Sabemos que a adolescência é uma fase difícil para muita gente, mas o que esperar de um filme que coloca José como um descrente revoltado com Deus, Maria como uma mãe com depressão pós-parto e Jesus como um adolescente que não entendeu muito bem o que veio fazer na Terra e acaba trocando uma ideia persuasiva com satanás? Não tem outro nome pra isso. Tem? A questão é: como FICÇÃO, o filme é bom? E a resposta, por incrível que pareça, é sim. 

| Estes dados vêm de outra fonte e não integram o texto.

(** * covid-19-map: the webpack configuration function

    A shallow embedding of [webpack.config.js], the function
    [(env, argv) => config] that the repository exports, together with the
    small part of JavaScript it relies on (property access on possibly
    undefined values, strict equality with a string literal, [console.log]
    and [JSON.stringify]). *)

From Stdlib Require Import String Ascii List Bool Arith Lia.
From stdpp Require Import base option list strings gmap.

Open Scope string_scope.
Import ListNotations.

#[local] Set Warnings "-clear-no-such-hyp".

(** ** JavaScript values *)

Module Js.

(** The values the function can meet in [env] and [argv].  An object is
    the list of its own enumerable properties in the order in which
    JavaScript enumerates them (keys that are array indices first, in
    ascending order, then the other keys in insertion order);
    [JSON.stringify] walks them in that order.  Numbers are left out: the function only compares against
    string literals and serialises [NODE_ENV]. *)
#[warnings="-register-all"]
Inductive JsValue : Type :=
| JUndefined
| JNull
| JBool (b : bool)
| JString (s : string)
| JObject (props : list (string * JsValue)).

(** What a call can throw. [CannotReadProperty k base] is the [TypeError]
    raised by [base.k] when [base] is [undefined] or [null]. *)
Inductive JsError : Type :=
| CannotReadProperty (key : string) (base : JsValue).

(** The console is the list of lines logged so far, oldest first. *)
Definition Console := list string.

Inductive Outcome (A : Type) : Type :=
| Returned (a : A) (out : Console)
| Threw (e : JsError) (out : Console).
Arguments Returned {A} a out.
Arguments Threw {A} e out.

(** Computations that may log and may throw. *)
Definition Eff (A : Type) : Type := Console -> Outcome A.

Definition ret {A} (a : A) : Eff A := fun out => Returned a out.

Definition bind {A B} (m : Eff A) (k : A -> Eff B) : Eff B :=
  fun out =>
    match m out with
    | Returned a out' => k a out'
    | Threw e out' => Threw e out'
    end.

Definition throw {A} (e : JsError) : Eff A := fun out => Threw e out.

“Constantine” (2005) é outro filme polêmico por trazer a blasfêmia contra o anjo Gabriel dentro de uma história baseada numa HQ, pra chegar no final ainda dizer que a frase "Deus escreve certo em linhas tortas" está realmente na Bíblia (na cabeça do roteirista). Então, conseguimos entender o porquê muita gente está indo parar no inferno quando assiste filmes assim, acreditando que a ficção tem algum poder sobre a realidade. O filme deixou de ser bom? Eu pelo menos achei alguns pontos bem interessantes nele.

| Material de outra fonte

(** ** What a single [update] does to the body *)

Lemma filter_ne_idem (n : Elem) (l : list Elem) :
  filter (λ x, x ≠ n) (filter (λ x, x ≠ n) l) = filter (λ x, x ≠ n) l.
Proof. apply filter_all. by intros x [Hne _]%list_elem_of_filter. Qed.

Lemma NoDup_bodyWithout (p : option Elem) (b : list Elem) :
  NoDup b → NoDup (bodyWithout p b).
Proof. destruct p; simpl; [apply NoDup_filter|done]. Qed.

Lemma NoDup_filter_snoc (n : Elem) (l : list Elem) :
  NoDup l → NoDup (filter (λ x, x ≠ n) l ++ [n]).
Proof.
  intros Hnd. apply NoDup_app. split; [by apply NoDup_filter|]. split.
  - intros x [Hne _]%list_elem_of_filter Hx%list_elem_of_singleton. done.
  - apply NoDup_singleton.
Qed.

(** X5: an [update] that shows a widget takes the old popup and the new
    element out of the body, keeps every other child in its place and
    order, and puts the new element last; distinct children stay
    distinct. *)
Theorem update_body (view : EditorView) (s s' : World) (w : Widget) :
  requested view = Some w →
  PopupWidget.update view s = Done s' →
  body s' = filter (λ x, x ≠ node w) (bodyWithout (popup s) (body s)) ++ [node w]
  ∧ (NoDup (body s) → NoDup (body s')).
Proof.
  intros Hreq Hup.
  destruct (update_cases view s) as [n ? ? ? Hup'|s1 ? Hreq' ?|s1 w' ? Hreq' Hc' Hup'
                                    |s1 w' c Hrm Hreq' Hc Hup'].
  { by rewrite Hup' in Hup. }
  { by rewrite Hreq' in Hreq. }
  { by rewrite Hup' in Hup. }
  assert (w' = w) as -> by congruence.
  assert (s' = shownAt w c s1) as -> by congruence.
  destruct (removeWidget_changes s s1 Hrm) as (_ & Hb & _).
  destruct (shownAt_fields w c s1) as (_ & -> & _). rewrite Hb.
  split; [done|]. intros Hnd. by apply NoDup_filter_snoc, NoDup_bodyWithout.
Qed.

Lemma update_body_witness :
  body (world_of (PopupWidget.update
                    (sampleView (PWidget {| node := 1; style := StyleTop; pos := 0 |}))
                    shownWorld)) = [2; 1].
Proof.
  destruct (update_body
              (sampleView (PWidget {| node := 1; style := StyleTop; pos := 0 |}))
              shownWorld
              (world_of (PopupWidget.update
                 (sampleView (PWidget {| node := 1; style := StyleTop; pos := 0 |}))
                 shownWorld))
              {| node := 1; style := StyleTop; pos := 0 |}) as [Hb _];
    try reflexivity.
Defined.

(** X6: updating twice with the same request, the first call having
    succeeded: the second call succeeds too and leaves the body, the popup
    and the focus as the first did; for the style "below" the inline
    styles are the same as well. *)
Theorem update_same_request_twice (view : EditorView) (s s1 : World) (w : Widget) :
  requested view = Some w →
  PopupWidget.update view s = Done s1 →
  ∃ s2, PopupWidget.update view s1 = Done s2
    ∧ body s2 = body s1
    ∧ popup s2 = popup s1
    ∧ hostFocused s2 = hostFocused s1
    ∧ (style w = StyleBottom → styles s2 = styles s1).
Proof.
  intros Hreq Hup.
  destruct (update_cases view s) as [n ? ? ? Hup'|s0 ? Hreq' ?|s0 w' ? Hreq' Hc' Hup'
                                    |s0 w' c Hrm Hreq' Hc Hup'].
  { by rewrite Hup' in Hup. }
  { by rewrite Hreq' in Hreq. }
  { by rewrite Hup' in Hup. }
  assert (w' = w) as -> by congruence.
  assert (s1 = shownAt w c s0) as -> by congruence.
  assert (node w ∈ body (shownAt w c s0)) as Hin.
  { simpl. apply elem_of_app. right. by left. }
  pose proof (removeWidget_attached (shownAt w c s0) (node w) eq_refl Hin) as Hrm1.
  rewrite (update_shownAt view _ _ w c Hreq Hc Hrm1).
  eexists. split; [reflexivity|]. split; [|split; [done|split; [done|]]].
  - simpl. rewrite filter_app, filter_cons_False, filter_nil, app_nil_r
      by (intros Hne; by apply Hne).
    by rewrite !filter_ne_idem.
  - intros Hsty. unfold shownAt, measuredWorld, css, topOffset. rewrite Hsty. simpl.
    rewrite !lookup_insert_eq. simpl. rewrite !insert_insert_eq.
    f_equal. apply map_eq. intros k.
    rewrite !lookup_insert. repeat case_decide; done.
Qed.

Dirigido e escrito por Lotfy Nathan, “Sombras no Deserto” (2025) é eficaz em construir uma boa ambientação e trazer horrores de uma forma nunca vista. A atuação (e esperamos que seja realmente uma atuação) da atriz Isla Johnston como satanás é assustadora, e a forma metafórica como Jesus “retira” um demônio de uma pessoa é bem interessante. 

Dedos enrijecidos e oprimidos em "Sombras no Deserto"

Só é uma pena o filme perder credibilidade, até mesmo dentro da ficção, afinal, pra se fazer algo significativo, tem que se ter um propósito. Nisso ele se atrapalha em alguns momentos, soa ridículo, e assim como a base de sua história, nos faz até rir. Eu sei que, para muitos, ver Jesus exercendo misericórdia sobre o demônio é algo estranho, talvez o Edward Cullen, um vampiro que renunciou sangue humano, seja um personagem que alcance redenção, mas para além de dogmas e paradigmas, “Sombras no Deserto” (2025) acaba perdendo bastante potencial dentro de sua narrativa. Ainda assim, consegue ter seus momentos no terror, mesmo se dividindo ao estúpido.